Exercise description
Look below for the line that has "Definition stored : list". Set down the lines from there through the line that has "(** A viewer", exactly as written.

(Source records)
-----

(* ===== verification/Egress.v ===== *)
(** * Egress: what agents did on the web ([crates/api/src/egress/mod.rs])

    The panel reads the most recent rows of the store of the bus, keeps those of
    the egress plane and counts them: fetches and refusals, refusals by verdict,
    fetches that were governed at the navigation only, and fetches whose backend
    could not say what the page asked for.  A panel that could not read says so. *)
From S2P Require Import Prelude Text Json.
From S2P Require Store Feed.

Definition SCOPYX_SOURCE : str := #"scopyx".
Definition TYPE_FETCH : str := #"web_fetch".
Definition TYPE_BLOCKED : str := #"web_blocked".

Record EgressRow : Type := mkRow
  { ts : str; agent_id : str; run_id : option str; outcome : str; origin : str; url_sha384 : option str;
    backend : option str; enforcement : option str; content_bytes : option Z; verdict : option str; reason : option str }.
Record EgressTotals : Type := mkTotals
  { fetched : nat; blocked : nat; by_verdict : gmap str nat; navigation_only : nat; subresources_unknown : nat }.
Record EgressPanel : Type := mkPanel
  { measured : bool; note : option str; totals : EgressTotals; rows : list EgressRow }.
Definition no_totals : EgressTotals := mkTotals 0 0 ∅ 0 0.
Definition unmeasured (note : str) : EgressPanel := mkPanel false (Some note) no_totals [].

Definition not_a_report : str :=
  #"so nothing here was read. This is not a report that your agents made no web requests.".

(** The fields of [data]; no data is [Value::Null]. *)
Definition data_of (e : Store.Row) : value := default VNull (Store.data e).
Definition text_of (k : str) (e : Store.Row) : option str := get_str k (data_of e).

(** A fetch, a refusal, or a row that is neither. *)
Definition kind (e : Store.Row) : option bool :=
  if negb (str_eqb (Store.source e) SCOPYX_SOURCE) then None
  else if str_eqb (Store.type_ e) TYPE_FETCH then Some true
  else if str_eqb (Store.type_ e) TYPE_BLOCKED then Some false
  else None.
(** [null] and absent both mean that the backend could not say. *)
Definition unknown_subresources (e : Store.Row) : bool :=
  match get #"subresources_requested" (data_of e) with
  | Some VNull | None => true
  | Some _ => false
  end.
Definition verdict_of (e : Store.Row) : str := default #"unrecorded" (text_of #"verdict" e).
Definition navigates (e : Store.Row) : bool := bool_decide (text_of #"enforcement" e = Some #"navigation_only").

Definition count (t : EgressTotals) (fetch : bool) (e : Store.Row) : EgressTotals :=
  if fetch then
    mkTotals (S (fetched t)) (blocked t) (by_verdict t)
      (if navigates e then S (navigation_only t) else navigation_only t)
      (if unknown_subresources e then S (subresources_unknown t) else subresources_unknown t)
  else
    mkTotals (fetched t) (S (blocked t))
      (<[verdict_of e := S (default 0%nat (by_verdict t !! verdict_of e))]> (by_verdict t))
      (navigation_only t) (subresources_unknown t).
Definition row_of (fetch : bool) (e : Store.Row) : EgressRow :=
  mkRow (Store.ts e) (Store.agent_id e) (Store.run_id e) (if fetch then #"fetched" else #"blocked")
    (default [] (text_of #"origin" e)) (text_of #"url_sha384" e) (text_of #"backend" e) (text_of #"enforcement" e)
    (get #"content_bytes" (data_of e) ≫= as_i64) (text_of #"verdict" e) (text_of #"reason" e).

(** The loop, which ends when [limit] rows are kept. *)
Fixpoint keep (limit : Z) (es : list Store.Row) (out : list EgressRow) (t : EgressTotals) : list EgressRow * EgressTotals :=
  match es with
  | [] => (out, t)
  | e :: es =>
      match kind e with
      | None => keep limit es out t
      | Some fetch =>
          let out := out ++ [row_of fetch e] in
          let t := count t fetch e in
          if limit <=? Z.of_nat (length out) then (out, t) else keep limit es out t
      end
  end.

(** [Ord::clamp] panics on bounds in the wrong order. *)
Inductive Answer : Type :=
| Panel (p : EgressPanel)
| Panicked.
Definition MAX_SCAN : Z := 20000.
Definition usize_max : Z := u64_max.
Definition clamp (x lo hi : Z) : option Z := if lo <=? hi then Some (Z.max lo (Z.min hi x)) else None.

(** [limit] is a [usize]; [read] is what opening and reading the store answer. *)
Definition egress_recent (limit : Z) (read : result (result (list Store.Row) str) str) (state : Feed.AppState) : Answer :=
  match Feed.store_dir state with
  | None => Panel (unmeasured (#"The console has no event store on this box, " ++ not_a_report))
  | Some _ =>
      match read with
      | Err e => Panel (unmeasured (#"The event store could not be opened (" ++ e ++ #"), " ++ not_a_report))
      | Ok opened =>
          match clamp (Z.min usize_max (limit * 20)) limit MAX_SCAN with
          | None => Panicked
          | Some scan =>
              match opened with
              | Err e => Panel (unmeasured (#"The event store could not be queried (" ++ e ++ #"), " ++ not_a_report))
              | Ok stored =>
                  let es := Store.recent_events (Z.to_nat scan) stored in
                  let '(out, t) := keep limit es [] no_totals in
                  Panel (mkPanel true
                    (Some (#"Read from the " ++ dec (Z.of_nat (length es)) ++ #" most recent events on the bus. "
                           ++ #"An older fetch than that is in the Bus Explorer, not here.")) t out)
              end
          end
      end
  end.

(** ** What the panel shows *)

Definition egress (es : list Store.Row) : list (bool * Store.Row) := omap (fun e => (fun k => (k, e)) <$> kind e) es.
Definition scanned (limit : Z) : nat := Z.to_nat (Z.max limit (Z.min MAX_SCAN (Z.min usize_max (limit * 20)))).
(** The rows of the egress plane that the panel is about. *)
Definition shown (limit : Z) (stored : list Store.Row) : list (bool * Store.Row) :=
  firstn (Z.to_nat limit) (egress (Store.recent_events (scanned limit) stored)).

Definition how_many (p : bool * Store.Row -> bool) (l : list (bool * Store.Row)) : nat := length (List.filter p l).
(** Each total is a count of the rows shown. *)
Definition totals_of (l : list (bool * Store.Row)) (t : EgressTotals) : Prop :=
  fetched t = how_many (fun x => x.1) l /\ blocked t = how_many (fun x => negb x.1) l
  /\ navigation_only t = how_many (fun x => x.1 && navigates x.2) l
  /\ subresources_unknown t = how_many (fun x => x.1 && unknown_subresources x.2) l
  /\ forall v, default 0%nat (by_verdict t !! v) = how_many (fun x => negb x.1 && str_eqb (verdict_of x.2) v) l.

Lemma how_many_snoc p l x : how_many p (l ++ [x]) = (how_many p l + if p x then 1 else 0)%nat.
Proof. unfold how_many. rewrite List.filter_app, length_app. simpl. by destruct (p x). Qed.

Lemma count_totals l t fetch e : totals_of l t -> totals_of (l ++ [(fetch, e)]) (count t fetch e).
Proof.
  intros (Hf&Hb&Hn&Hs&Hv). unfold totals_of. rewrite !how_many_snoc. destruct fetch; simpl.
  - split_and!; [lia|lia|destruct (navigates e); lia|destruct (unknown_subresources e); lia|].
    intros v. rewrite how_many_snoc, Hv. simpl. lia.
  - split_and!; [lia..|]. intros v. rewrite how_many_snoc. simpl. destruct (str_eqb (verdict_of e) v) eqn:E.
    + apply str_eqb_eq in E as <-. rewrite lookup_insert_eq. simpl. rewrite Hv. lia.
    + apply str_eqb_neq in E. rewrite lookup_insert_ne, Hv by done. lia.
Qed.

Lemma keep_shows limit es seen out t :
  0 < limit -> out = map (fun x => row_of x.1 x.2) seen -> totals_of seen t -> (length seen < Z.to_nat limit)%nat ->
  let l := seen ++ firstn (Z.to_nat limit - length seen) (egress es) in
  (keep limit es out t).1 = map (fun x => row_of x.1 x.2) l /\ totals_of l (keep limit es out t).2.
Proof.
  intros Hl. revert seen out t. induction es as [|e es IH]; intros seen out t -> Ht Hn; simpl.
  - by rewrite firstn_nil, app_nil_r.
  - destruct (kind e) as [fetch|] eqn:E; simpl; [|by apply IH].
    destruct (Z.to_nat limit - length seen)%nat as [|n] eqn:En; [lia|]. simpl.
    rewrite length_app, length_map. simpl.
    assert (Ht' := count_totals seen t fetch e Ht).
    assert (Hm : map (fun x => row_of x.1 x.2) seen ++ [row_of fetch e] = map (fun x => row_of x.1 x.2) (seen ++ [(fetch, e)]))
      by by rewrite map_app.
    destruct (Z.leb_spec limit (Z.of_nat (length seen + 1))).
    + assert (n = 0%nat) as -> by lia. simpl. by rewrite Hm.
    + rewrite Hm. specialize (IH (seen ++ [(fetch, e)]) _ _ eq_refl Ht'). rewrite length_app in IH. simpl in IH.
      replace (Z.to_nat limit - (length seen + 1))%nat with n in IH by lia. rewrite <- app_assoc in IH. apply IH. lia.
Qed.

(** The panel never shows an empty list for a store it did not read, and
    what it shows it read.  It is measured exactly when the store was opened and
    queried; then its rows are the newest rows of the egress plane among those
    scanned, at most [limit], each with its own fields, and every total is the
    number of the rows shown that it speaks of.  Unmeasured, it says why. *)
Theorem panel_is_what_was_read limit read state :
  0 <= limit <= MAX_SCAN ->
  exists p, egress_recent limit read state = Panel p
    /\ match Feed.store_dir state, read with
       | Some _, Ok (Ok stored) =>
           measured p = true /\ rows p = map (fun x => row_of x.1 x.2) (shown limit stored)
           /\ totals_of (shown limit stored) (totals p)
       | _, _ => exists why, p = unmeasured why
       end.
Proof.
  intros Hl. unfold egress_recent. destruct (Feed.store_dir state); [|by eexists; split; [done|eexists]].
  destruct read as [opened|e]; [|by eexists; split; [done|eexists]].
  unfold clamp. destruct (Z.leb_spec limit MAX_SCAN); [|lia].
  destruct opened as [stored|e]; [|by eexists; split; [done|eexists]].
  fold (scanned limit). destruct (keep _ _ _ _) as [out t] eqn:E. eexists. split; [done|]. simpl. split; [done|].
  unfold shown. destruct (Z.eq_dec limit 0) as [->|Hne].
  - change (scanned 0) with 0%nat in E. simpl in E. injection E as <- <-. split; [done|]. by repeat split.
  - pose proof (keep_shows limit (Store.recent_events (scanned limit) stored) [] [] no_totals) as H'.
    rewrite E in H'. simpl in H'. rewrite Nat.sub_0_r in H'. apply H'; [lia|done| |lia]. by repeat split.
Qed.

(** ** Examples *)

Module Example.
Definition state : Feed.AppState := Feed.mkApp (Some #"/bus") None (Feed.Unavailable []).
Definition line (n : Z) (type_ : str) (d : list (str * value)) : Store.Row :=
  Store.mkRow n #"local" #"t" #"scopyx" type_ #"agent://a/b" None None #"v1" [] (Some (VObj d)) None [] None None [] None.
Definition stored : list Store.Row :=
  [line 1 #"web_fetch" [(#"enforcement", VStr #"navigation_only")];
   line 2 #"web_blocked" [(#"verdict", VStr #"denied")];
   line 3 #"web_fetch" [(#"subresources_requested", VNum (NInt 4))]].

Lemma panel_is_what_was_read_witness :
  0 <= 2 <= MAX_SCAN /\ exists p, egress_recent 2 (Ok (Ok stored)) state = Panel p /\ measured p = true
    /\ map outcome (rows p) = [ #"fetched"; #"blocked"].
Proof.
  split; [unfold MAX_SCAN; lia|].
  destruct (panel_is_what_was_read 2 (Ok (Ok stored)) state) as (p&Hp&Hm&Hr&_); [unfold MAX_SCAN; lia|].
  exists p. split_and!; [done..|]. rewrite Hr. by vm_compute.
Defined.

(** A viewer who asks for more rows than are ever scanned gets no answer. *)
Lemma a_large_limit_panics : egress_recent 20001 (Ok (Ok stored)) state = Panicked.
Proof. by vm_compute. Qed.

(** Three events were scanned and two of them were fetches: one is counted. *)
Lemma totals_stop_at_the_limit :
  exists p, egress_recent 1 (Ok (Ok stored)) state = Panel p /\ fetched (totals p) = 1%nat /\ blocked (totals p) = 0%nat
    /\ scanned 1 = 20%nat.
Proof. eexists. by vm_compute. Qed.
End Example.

-----

Answer to this problem
Definition stored : list Store.Row :=
  [line 1 #"web_fetch" [(#"enforcement", VStr #"navigation_only")];
   line 2 #"web_blocked" [(#"verdict", VStr #"denied")];
   line 3 #"web_fetch" [(#"subresources_requested", VNum (NInt 4))]].

Lemma panel_is_what_was_read_witness :
  0 <= 2 <= MAX_SCAN /\ exists p, egress_recent 2 (Ok (Ok stored)) state = Panel p /\ measured p = true
    /\ map outcome (rows p) = [ #"fetched"; #"blocked"].
Proof.
  split; [unfold MAX_SCAN; lia|].
  destruct (panel_is_what_was_read 2 (Ok (Ok stored)) state) as (p&Hp&Hm&Hr&_); [unfold MAX_SCAN; lia|].
  exists p. split_and!; [done..|]. rewrite Hr. by vm_compute.
Defined.

(** A viewer who asks for more rows than are ever scanned gets no answer. *)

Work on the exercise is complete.